May 5, 2011 at 6:35 am
This worked great for me, however I am having encoding issues as Arabic characters are bei encoded as Unicode escaped \uxxxx
How to get this fixed
May 5, 2011 at 11:10 am
It ends up the problem with the way strings are being added to a dictionary…
I am doing [dictionary setValue:[content contentsText] forKey:myKey]
[content contentsText] is now being unicode escaped in the dictionary …
This is my problem, nothing to do with elementparser
June 5, 2011 at 2:46 pm
Is there a way to get around this warning i get..

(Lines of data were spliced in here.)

(* ===== verification/Paths.v ===== *)
(** * Path handling: [pkg/utils/path.go], [pkg/utils/balance.go] and
      [server/webdav/path.go]

    Every request path of the server goes through [FixAndCleanPath]; the
    permission checks, the mount-point lookup and the lock system compare
    the cleaned strings.  The theorems relate the string functions to the
    abstract view of a path as a list of segments ([path_segs]). *)

From S2P Require Import Prelude GoStrings Errs.

Local Open Scope Z_scope.

(** ** The code *)

Definition FixAndCleanPath (path : gostr) : gostr :=
  let path := ReplaceByte path "\" #"/" in
  let path := if negb (HasPrefix path #"/") then #"/" ++ path else path in
  Clean path.

Definition PathAddSeparatorSuffix (path : gostr) : gostr :=
  if negb (HasSuffix path #"/") then path ++ #"/" else path.

Definition PathEqual (path1 path2 : gostr) : bool :=
  bool_decide (FixAndCleanPath path1 = FixAndCleanPath path2).

Definition IsSubPath (path subPath : gostr) : bool :=
  let path := FixAndCleanPath path in
  let subPath := FixAndCleanPath subPath in
  bool_decide (path = subPath) || HasPrefix subPath (PathAddSeparatorSuffix path).

(** [url.PathEscape], for one path segment. *)
Definition is_unreserved (c : ascii) : bool :=
  let v := byte_val c in
  ((97 <=? v) && (v <=? 122)) || ((65 <=? v) && (v <=? 90)) || is_digit c
  || bool_decide (c ∈ #"-_.~").
(** [server/common/check.go] *)
Definition meta_CanWrite (meta : option Meta) (path : gostr) : bool :=
  match meta with
  | None => false
  | Some m => if negb (meta_Write m) then false else WSub m || bool_decide (meta_Path m = path)
  end.

Definition IsApply (metaPath reqPath : gostr) (applySub : bool) : bool :=
  if PathEqual metaPath reqPath then true else IsSubPath metaPath reqPath && applySub.

Section perm.
Context {RS : RoleStore} {RL : RegexpLib} {MS : MetaStore}.

Fixpoint merge_scopes (all : bool) (reqPath : gostr) (scopes : list PermissionEntry) (perm : Z) : Z :=
  match scopes with
  | [] => perm
  | entry :: scopes' =>
      merge_scopes all reqPath scopes'
        (if all || IsSubPath (pe_Path entry) reqPath
         then Z.lor perm (pe_Permission entry) else perm)
  end.

Fixpoint merge_roles (all : bool) (reqPath : gostr) (rids : Roles) (perm : Z) : Z :=
  match rids with
  | [] => perm
  | rid :: rids' =>
      match GetRole (wrapu64 rid) with
      | inl _ => merge_roles all reqPath rids' perm
      | inr role =>
          merge_roles all reqPath rids' (merge_scopes all reqPath (PermissionScopes role) perm)
      end
  end.

(** The nil user is [None]. *)
Definition MergeRolePermissions (u : option User) (reqPath : gostr) : Z :=
  match u with
  | None => 0
  | Some u =>
      merge_roles (bool_decide (reqPath = #"/") || PathEqual reqPath (BasePath u))
        reqPath (user_Role u) 0
  end.

(** The first role entry that satisfies a test, through every role of the
    user; a role that cannot be loaded is skipped. *)
Fixpoint any_entry (test : PermissionEntry → bool) (rids : Roles) : bool :=
  match rids with
  | [] => false
  | rid :: rids' =>
      match GetRole (wrapu64 rid) with
      | inl _ => any_entry test rids'
      | inr role => if existsb test (PermissionScopes role) then true else any_entry test rids'
      end
  end.

Definition CanReadPathByRole (u : option User) (reqPath : gostr) : bool :=
  match u with
  | None => false
  | Some u =>
      if bool_decide (reqPath = #"/") || PathEqual reqPath (BasePath u)
      then 0 <? Z.of_nat (length (user_Role u))
      else any_entry (λ entry,
             PathEqual (pe_Path entry) reqPath || IsSubPath (pe_Path entry) reqPath
             || IsSubPath reqPath (pe_Path entry)) (user_Role u)
  end.

Definition HasChildPermission (u : option User) (reqPath : gostr) (bit : Z) : bool :=
  match u with
  | None => false
  | Some u =>
      any_entry (λ entry, IsSubPath reqPath (pe_Path entry) && HasPermission (pe_Permission entry) bit)
        (user_Role u)
  end.

Definition CheckPathLimitWithRoles (u : option User) (reqPath : gostr) : bool :=
  let perm := MergeRolePermissions u reqPath in
  if HasPermission perm PermPathLimit then CanReadPathByRole u reqPath else true.

(** The loop over the lines of [meta.Hide]: does one of them match? *)
Fixpoint hidden_by (hides : list gostr) (name : gostr) : outcome bool :=
  match hides with
  | [] => Ret false
  | hide :: hides' =>
      match MustCompile hide with
      | None => Panic
      | Some re => if re name then Ret true else hidden_by hides' name
      end
  end.

Definition newline : ascii := "010"%char.

Definition hides_name (perm : Z) (meta : option Meta) (reqPath : gostr) : outcome bool :=
  match meta with
  | None => Ret false
  | Some m =>
      if negb (HasPermission perm PermSeeHides) && negb (bool_decide (Hide m = #""))
         && IsApply (meta_Path m) (path_Dir reqPath) (HSub m)
      then hidden_by (Split newline (Hide m)) (path_Base reqPath)
      else Ret false
  end.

“WARN [index: 257]: document left tag open “
August 4, 2011 at 6:32 pm
Can i set the value for the particular HTML element ? For example,when i load the web page in my UIWebView which has Login and Password field. I want these fields get filled when i load the page. So for that i need to get the text field element first by parsing the whole page and then i need to set the value for these elements. How can i set the value ? Or is it for the Read Only ?
August 4, 2011 at 9:23 pm
sorry, it is read only…
October 5, 2011 at 8:05 am
Hi,
Thanks for the nice parser. How would I parse, say a php file or a web page on a domain? Cause using the demo, when I put in the source as domain.com/index.php It didnt work.
Any idea?
October 5, 2011 at 11:10 am
You can either get the source of the page yourself and then hand it to the parser, or use URLParser to have it fetch it automatically. Not sure where you are going astray…
December 4, 2012 at 9:30 pm
Can you just update it to use ARC or in IOS6?